(* ===== verification/Handshake.v ===== *)
(** * The opening handshake

    Models the options ([websock-proto/src/options.rs]), the plain server and client
    handshake ([websock-tungstenite/src/server.rs], [connect_with_tls] of
    [connection.rs]) and the mux ones ([websock-tungstenite-mux/src/server.rs],
    [client.rs]).  Sockets, TLS and the WebSocket library are parameters: what the
    code asks them is an argument, what they answer a value of their result type. *)

From S2P Require Import Prelude Buf VarInt Frame Proto Limits SendFlow Channel Async NativeState.
From S2P Require Import NativeOps NativeStream NativeRecv NativeSession NativeTasks Http.
Open Scope mux_scope.

(** ** Options *)
Record ServerOptions : Set := mkServerOptions {
  so_protocols : list string;
  so_headers : list (string * string);
  so_limits : WebSocketLimits
}.
Definition ConnectOptions_default : ConnectOptions := mkConnectOptions [] [] WebSocketLimits_default.
Definition ServerOptions_default : ServerOptions := mkServerOptions [] [] WebSocketLimits_default.

Definition ALPN_HTTP_1_1 : list byte := String.list_byte_of_string "http/1.1".
Definition default_ws_alpn : list (list byte) := [ALPN_HTTP_1_1].

Definition SUBPROTOCOL : string := "websock-mux-1".

(** The transport configuration of the plain client and server. *)
Definition limits_config (l : WebSocketLimits) : WebSocketConfig := {|
  read_buffer_size := Z.min (128 * 1024) (max_frame_size l);
  write_buffer_size := Z.min (128 * 1024) (saturating_sub (max_write_buffer_size l) 1);
  cfg_max_write_buffer_size := max_write_buffer_size l;
  cfg_max_message_size := Some (max_message_size l);
  cfg_max_frame_size := Some (max_frame_size l)
|}.

(** A rejected request: the status code and the body of the response. *)
Record Rejection : Set := mkRejection { status : Z; body : string }.

(** The answer of the environment, with its error mapped to [Error]. *)
Definition answer {E A} (f : E -> Error) (r : E + A) : result A :=
  match r with inl e => Err (f e) | inr a => Ok a end.

Section Headers.
Context `{Http}.

(** [map_err(|e| Error::Protocol(format!("invalid ..: {e}")))] *)
Definition checked {A} (what : string) (r : string + A) : result A :=
  match r with inl e => Err (Protocol ("invalid " +:+ what +:+ ": " +:+ e)) | inr a => Ok a end.

Fixpoint prepare_headers (hs : list (string * string)) : result (list (HeaderName * HeaderValue)) :=
  match hs with
  | [] => Ok []
  | (k, v) :: hs =>
      name ← checked "header name" (HeaderName_from_bytes k);
      value ← checked "header value" (HeaderValue_from_str v);
      rest ← prepare_headers hs;
      Ok ((name, value) :: rest)
  end.

Fixpoint validate_protocols (ps : list string) : result unit :=
  match ps with
  | [] => Ok tt
  | p :: ps => _ ← checked "protocol value" (HeaderValue_from_str p); validate_protocols ps
  end.

Definition select_protocol (req : HeaderMap) (allowed : gset string) : option string :=
  if decide (allowed = ∅) then None
  else
    header ← hm_get SEC_WEBSOCKET_PROTOCOL req;
    header ← to_str header;
    List.find (fun candidate => bool_decide (candidate ∈ allowed)) (trim <$> split_comma header).
Lemma split_delivery_witness :
  h_got split_end = [Ok (Text "hi")] /\ cv_buf (view (sp_msg split_end)) = [Err Closed]
  /\ h_got split_end ++ cv_buf (view (sp_msg split_end)) ++ in_hand (sp_reader split_end)
     = omap seen_result (h_seen split_end).
Proof.
  split; [vm_compute; reflexivity|]. split; [vm_compute; reflexivity|].
  apply split_delivery; [apply split_demo_reach|vm_compute; reflexivity].
Defined.

Lemma split_writes_witness :
  h_wire split_end = [TtPong [x01]; TtBinary [x02]]
  /\ omap wire_data (h_wire split_end) `prefix_of` omap cmd_data (h_cmds split_end).
Proof. split; [vm_compute; reflexivity|]. apply split_writes, split_demo_reach. Defined.
End Demo.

___

Identify each line in the records above that contains the word "Defined", and copy it out in full.

Defined.
Proof. split; [vm_compute; reflexivity|]. apply split_writes, split_demo_reach. Defined.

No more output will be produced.